» **Recorded data**
(** * spamtx: the transaction-spam engine

    A shallow embedding of the Go sources of spamtx (configuration
    validation, the heavy-mode output count, the heavy-mode composer, the
    amount parser and the rate-limited run loop) together with the
    properties its specification states about them.

    Conventions.
    - Go's [uint64] values are integers in [Z] together with the explicit
      wrap-around of every arithmetic operation (module [U64]).
    - Go functions returning [error] return a value of [Res]; a Go panic is
      the third outcome [Panic].
    - The external collaborators (chain registry, keyring, node client) are
      a record of results, [World]; what the node answers at each attempt
      comes with the scheduler event that triggers the attempt. *)

From stdpp Require Import base numbers list strings gmap.
From Stdlib Require Import ZArith Lia String Ascii.

Open Scope string_scope.
Open Scope list_scope.
Open Scope Z_scope.

(** ** Machine integers *)

Module U64.
Definition modulus : Z := 2 ^ 64.
Definition in_range (z : Z) : Prop := 0 <= z < modulus.
Definition wrap (z : Z) : Z := z mod modulus.
Definition add (a b : Z) : Z := wrap (a + b).
Definition sub (a b : Z) : Z := wrap (a - b).
(** [/] on unsigned operands; the divisors used below are non-zero. *)
Definition div (a b : Z) : Z := a / b.
Definition rem (a b : Z) : Z := a mod b.
End U64.

Module I64.
(** Conversion [int64(x)] of a [uint64]: the same 64 bits, read as two's
    complement. *)
Definition of_uint64 (z : Z) : Z := if z <? 2 ^ 63 then z else z - 2 ^ 64.
End I64.

(** ** Errors and results *)

(** Go [error] values: [errors.New]/[fmt.Errorf] without a cause, and
    [fmt.Errorf("...: %w", err)] wrapping a cause. *)
Inductive error : Type :=
| errorsNew (msg : string)
| Errorf (msg : string) (cause : error)
| ErrorfCode (msg : string) (code : Z).

Inductive Res (A : Type) : Type :=
| Ok (a : A)
| Err (e : error)
| Panic (msg : string).
Arguments Ok {A} a.
Arguments Err {A} e.
Arguments Panic {A} msg.

Global Instance Res_ret : MRet Res := fun A a => Ok a.
Global Instance Res_bind : MBind Res := fun A B k r =>
  match r with
  | Ok a => k a
  | Err e => Err e
  | Panic m => Panic m
  end.

(** ** Configuration *)

(** Modelled from the spec: the [Config] struct of the revision that has
    heavy mode (its declaration, with the fields [Heavy] and
    [HeavyAddressCount]).  The spec lists, besides the fields of the
    earlier declaration, a heavy-mode flag (boolean) and an optional
    explicit heavy output count (unsigned); [calculateAddressCount] returns
    the latter as a [uint64]. *)
Record Config : Type := {
  Chain : string;
  Account : string;
  Fees : string;
  Memo : string;
  TPS : Z;
  GasLimit : Z;
  RPC : string;
  Heavy : bool;
  HeavyAddressCount : Z
}.

Definition Config_wf (config : Config) : Prop :=
  U64.in_range (TPS config) /\
  U64.in_range (GasLimit config) /\
  U64.in_range (HeavyAddressCount config).

(** [validateConfig]: [None] is Go's [nil]. *)
Definition validateConfig (config : Config) : option error :=
  if String.eqb (Chain config) "" then Some (errorsNew "chain name is required")
  else if String.eqb (Account config) "" then Some (errorsNew "account address is required")
  else if String.eqb (Fees config) "" then Some (errorsNew "fees are required")
  else if String.eqb (Memo config) "" then Some (errorsNew "memo is required")
  else if TPS config =? 0 then Some (errorsNew "tps must be greater than 0")
  else None.

(** ** Heavy-mode output count *)

(** The value of [estimatedCount := (config.GasLimit - 50000) / 15000],
    computed on [uint64]. *)
Definition estimatedCount (config : Config) : Z :=
  U64.div (U64.sub (GasLimit config) 50000) 15000.

Definition calculateAddressCount (config : Config) : Z :=
  if 0 <? HeavyAddressCount config then HeavyAddressCount config
  else if 0 <? GasLimit config then
    if 0 <? estimatedCount config then estimatedCount config else 10
  else 10.

(** The count the specification describes, in exact integer arithmetic:
    override, else [floor((gasLimit - 50000) / 15000)] when a gas limit is
    given and that value is positive, else 10. *)
Definition specAddressCount (override gasLimit : Z) : Z :=
  if 0 <? override then override
  else if (0 <? gasLimit) && (0 <? (gasLimit - 50000) / 15000)
       then (gasLimit - 50000) / 15000
       else 10.
(** ** [main] without an argument *)

(** X5.  [main] has no handler around the two enumerations: with no
    argument, an exception of the scan made by [find_daisy_port], or of the
    one made by [list_available_ports] after a miss, leaves [main] as it is,
    and nothing is printed after it. *)
Theorem enumeration_faults_leave_main (w : world) (e : exn) :
  args w = [] ->
  (comports w 0 = Raise e ->
   run w =
   (Raised e,
    mkState [EPrint (lit "Searching for Daisy Seed..."); EComports] 1 None)) /\
  (forall ports,
     comports w 0 = Ok ports -> not_port (for_port ports) = true ->
     comports w 1 = Raise e ->
     run w =
     (Raised e,
      mkState [ EPrint (lit "Searching for Daisy Seed..."); EComports;
                EPrint (lit "Could not auto-detect Daisy Seed port.");
                EComports ] 2 None)).
Proof.
  intros Hargs. split.
  - intros Hscan.
    unfold run, main, sys_argv. rewrite Hargs. cbn [length Nat.ltb Nat.leb].
    erewrite bind_Returned; [|apply print_run].
    unfold find_daisy_port, call_comports, bind at 1. unfold bind at 1, log.
    cbn [trace enumerations ser initial app]. now rewrite Hscan.
  - intros ports Hscan Hmiss Hscan'.
    unfold run, main, sys_argv. rewrite Hargs. cbn [length Nat.ltb Nat.leb].
    erewrite bind_Returned; [|apply print_run].
    erewrite bind_Returned; [|apply find_daisy_port_run, Hscan].
    rewrite Hmiss.
    erewrite bind_Returned; [|apply print_run].
    unfold list_available_ports, call_comports, bind at 1.
    unfold bind at 1. unfold bind at 1, log.
    cbn [trace enumerations ser initial app]. now rewrite Hscan'.
Qed.
(** * The merge dialog of [app/src/ui/merge-branch/merge.tsx]

    A shallow embedding of the [Merge] React component: its props and state,
    the pure helpers ([resolveSelectedBranch], the [disabled] flag computed by
    [render]), the asynchronous methods ([onSelectionChanged],
    [updateMergeStatus], [merge]) and what the footer shows
    ([renderNewMergeInfo], [renderMergeInfo]).

    An [async] method is cut at its [await]s.  Each piece between two awaits
    runs to completion on the single JavaScript thread, so it is a function in
    a small state monad over the component; a suspended call is a [Task] that
    remembers where it waits and the locals it captured.  The environment
    (the user, git) chooses which [Event] happens next. *)

From Stdlib Require Import String NArith List Bool Lia DecimalString.
From stdpp Require Import base list.
Import ListNotations.

Local Open Scope string_scope.
Local Open Scope list_scope.

(** ** Data *)

(** A [Branch] object.  [ref] stands for the object's identity (what [===]
    and [!==] compare); two distinct objects may carry the same [name]. *)
Record Branch := mkBranch { ref : nat; name : string }.

Definition Repository := nat.

(** [a === b] for values of type [Branch | null]. *)
Definition strict_eq (a b : option Branch) : bool :=
  match a, b with
  | None, None => true
  | Some x, Some y => Nat.eqb (ref x) (ref y)
  | _, _ => false
  end.

(** Modelled from the spec: the [MergeResultStatus] union of
    [lib/app-state] (only its uses are in the source: the kinds [Loading] and
    [Clean], and the [conflictedFiles] count of the remaining kind).  The
    spec lists [Loading], [Clean], [Conflicted] and [Unknown]. *)
Inductive MergeResultStatus :=
| Loading
| Clean
| Conflicted (conflictedFiles : N)
| Unknown.

(** The result of [getAheadBehind] when it is not [null]. *)
Record IAheadBehind := mkAheadBehind { ahead : N; behind : N }.

Record IMergeProps := mkProps {
  repository : Repository;
  defaultBranch : option Branch;
  currentBranch : option Branch;
  (** [initialBranch?: Branch]: [None] is [undefined]. *)
  initialBranch : option Branch
}.

Record IMergeState := mkState {
  selectedBranch : option Branch;
  mergeStatus : option MergeResultStatus;
  (** [commitCount?: number]: [None] is [undefined]. *)
  commitCount : option N;
  filterText : string
}.

(** The object literal handed to [setState]: a field is [Some v] when the key
    is present.  [{ commitCount: undefined }] is [Some None]: the key is
    there, and merging it stores [undefined]. *)
Record Patch := mkPatch {
  p_selectedBranch : option (option Branch);
  p_mergeStatus : option (option MergeResultStatus);
  p_commitCount : option (option N);
  p_filterText : option string
}.

Definition merge_patch (p : Patch) (s : IMergeState) : IMergeState :=
  {| selectedBranch := default (selectedBranch s) (p_selectedBranch p);
     mergeStatus := default (mergeStatus s) (p_mergeStatus p);
     commitCount := default (commitCount s) (p_commitCount p);
     filterText := default (filterText s) (p_filterText p) |}.

(** ** Promises *)

Inductive Outcome (T : Type) :=
| Resolved (v : T)
| Rejected.
Arguments Resolved {T} v.
Arguments Rejected {T}.

(** An asynchronous operation seen from outside: how long it takes, in
    milliseconds, and how it settles. *)
Record Completion (T : Type) := mkCompletion {
  latency : N;
  outcome : Outcome T
}.
Arguments mkCompletion {T} _ _.
Arguments latency {T} _.
Arguments outcome {T} _.

Module MinimumTimeout.
Section Runner.
Context {T : Type}.

(** What the runner has seen so far. *)
Record Runner := mkRunner {
  operationDone : option (Outcome T);
  floorElapsed : bool
}.

Inductive Tick :=
| OperationSettled (o : Outcome T)
| TimerFired.

Definition runner_step (r : Runner) (t : Tick) : Runner :=
  match t with
  | OperationSettled o => mkRunner (Some o) (floorElapsed r)
  | TimerFired => mkRunner (operationDone r) true
  end.

(** The runner settles, with the operation's outcome, once both have
    happened. *)
Definition runner_settled (r : Runner) : option (Outcome T) :=
  if floorElapsed r then operationDone r else None.

(** The two things the runner waits for, in the order the clock delivers
    them. *)
Definition timeline (op : Completion T) (floorMillis : N) : list (N * Tick) :=
  if (latency op <? floorMillis)%N
  then [(latency op, OperationSettled (outcome op)); (floorMillis, TimerFired)]
  else [(floorMillis, TimerFired); (latency op, OperationSettled (outcome op))].

Fixpoint drive (r : Runner) (ticks : list (N * Tick)) : option (Completion T) :=
  match ticks with
  | [] => None
  | (now, t) :: rest =>
      let r' := runner_step r t in
      match runner_settled r' with
      | Some o => Some (mkCompletion now o)
      | None => drive r' rest
      end
  end.
(** C1, as the code has it.  Take a component whose instance reference is
    null, as it is before a mount.  Whatever happens before the unmount (the
    container absent or present, the constructor throwing or returning, any
    events in between), after the unmount the instance reference is null
    again.  When the effect constructed a widget, the reference names that
    instance up to the unmount, and the cleanup calls the [remove] of that
    instance exactly once and that of no other instance; when the
    constructor threw or the container was absent there is no instance to
    name, and no [remove] is called at all. *)
Theorem unmount_clears_and_disposes_what_was_built
    (s : Sys) (o : CtorOutcome) (evs : list (MapId * Event)) :
  mapRef s = None ->
  let f := deliver_all evs (mount o s) in
  let s' := unmount f in
  mapRef s' = None /\
  disposals s' =
    disposals s +
    match mapContainer s, o with
    | Some _, CtorReturns _ => 1
    | _, _ => 0
    end /\
  match mapContainer s, o with
  | Some _, CtorReturns _ =>
      mapRef (sys f) = Some (length (widgets s)) /\
      remove_calls <$> widgets (sys f) = ((remove_calls <$> widgets s) ++ [0])%list /\
      remove_calls <$> widgets s' = ((remove_calls <$> widgets s) ++ [1])%list
  | _, _ =>
      mapRef (sys f) = None /\
      remove_calls <$> widgets s' = remove_calls <$> widgets s
  end.
Proof.
  intros Hr. cbv zeta.
  destruct (unmount_counts s o evs Hr) as [H1 H2].
  split; [exact H1|]. split; [exact H2|]. now apply unmount_removes_held.
Qed.
(** * creativize-ai: the content proxy and the content generator component

    A shallow embedding of

    - [supabase/functions/generate-content/index.ts] (the server-side
      content proxy), and
    - [src/components/ContentGenerator.tsx] (card search and the generation
      workflow of the client),

    together with the properties of both that the specification states. *)

From Stdlib Require Import String Ascii NArith DecimalString.
From stdpp Require Import base option list gmap.
From Equations Require Import Equations.

Local Open Scope N_scope.

(** ** JavaScript strings

    A JavaScript string is a sequence of 16-bit code units. *)

Definition code_unit : Type := N.
Definition jsstring : Type := list code_unit.

(** A literal of the source whose characters are all in the ASCII range. *)
Definition lit (s : string) : jsstring :=
  List.map N_of_ascii (list_ascii_of_string s).

#[global] Arguments lit : simpl never.

(** Truthiness of a string: [!s] holds exactly for the empty string. *)
Definition truthy (s : jsstring) : bool :=
  match s with
  | [] => false
  | _ :: _ => true
  end.

(** The class [\d] of a regular expression without the unicode flag. *)
Definition is_digit (c : code_unit) : bool := (48 <=? c) && (c <=? 57).

Definition is_dot (c : code_unit) : bool := c =? 46.

(** WhiteSpace and LineTerminator of ECMAScript, the code units that
    [String.prototype.trim] strips. *)
Definition is_white_space (c : code_unit) : bool :=
  (c =? 0x09) || (c =? 0x0A) || (c =? 0x0B) || (c =? 0x0C) || (c =? 0x0D)
  || (c =? 0x20) || (c =? 0xA0) || (c =? 0x1680)
  || ((0x2000 <=? c) && (c <=? 0x200A))
  || (c =? 0x2028) || (c =? 0x2029) || (c =? 0x202F) || (c =? 0x205F)
  || (c =? 0x3000) || (c =? 0xFEFF).

Fixpoint trimStart (s : jsstring) : jsstring :=
  match s with
  | [] => []
  | c :: r => if is_white_space c then trimStart r else s
  end.

Definition trimEnd (s : jsstring) : jsstring := rev (trimStart (rev s)).

Definition trim (s : jsstring) : jsstring := trimEnd (trimStart s).

(** [s.startsWith(sub)] *)
Fixpoint startsWith (s sub : jsstring) : bool :=
  match sub, s with
  | [], _ => true
  | _ :: _, [] => false
  | a :: sub', b :: s' => (a =? b) && startsWith s' sub'
  end.

(** [s.includes(sub)] *)
Fixpoint includes (s sub : jsstring) : bool :=
  startsWith s sub ||
  match s with
  | [] => false
  | _ :: r => includes r sub
  end.

(** The part of the runtime that the repository calls and that is fixed by
    the Unicode tables of the engine, not by the repository. *)
Class Runtime : Type := {
  toLowerCase : jsstring -> jsstring
}.

(** [toLowerCase] on the Basic Latin block, where it is the runtime's. *)
Definition lower_unit (c : code_unit) : code_unit :=
  if (65 <=? c) && (c <=? 90) then c + 32 else c.

Definition basic_latin : Runtime := {| toLowerCase := List.map lower_unit |}.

» **Problem**
What you return should be exactly the lines above, starting at the one with "o) (floorElapsed r)" and ending at the one with "reference names that", and nothing else.

» **Solution to this problem**
  | OperationSettled o => mkRunner (Some o) (floorElapsed r)
  | TimerFired => mkRunner (operationDone r) true
  end.

(** The runner settles, with the operation's outcome, once both have
    happened. *)
Definition runner_settled (r : Runner) : option (Outcome T) :=
  if floorElapsed r then operationDone r else None.

(** The two things the runner waits for, in the order the clock delivers
    them. *)
Definition timeline (op : Completion T) (floorMillis : N) : list (N * Tick) :=
  if (latency op <? floorMillis)%N
  then [(latency op, OperationSettled (outcome op)); (floorMillis, TimerFired)]
  else [(floorMillis, TimerFired); (latency op, OperationSettled (outcome op))].

Fixpoint drive (r : Runner) (ticks : list (N * Tick)) : option (Completion T) :=
  match ticks with
  | [] => None
  | (now, t) :: rest =>
      let r' := runner_step r t in
      match runner_settled r' with
      | Some o => Some (mkCompletion now o)
      | None => drive r' rest
      end
  end.
(** C1, as the code has it.  Take a component whose instance reference is
    null, as it is before a mount.  Whatever happens before the unmount (the
    container absent or present, the constructor throwing or returning, any
    events in between), after the unmount the instance reference is null
    again.  When the effect constructed a widget, the reference names that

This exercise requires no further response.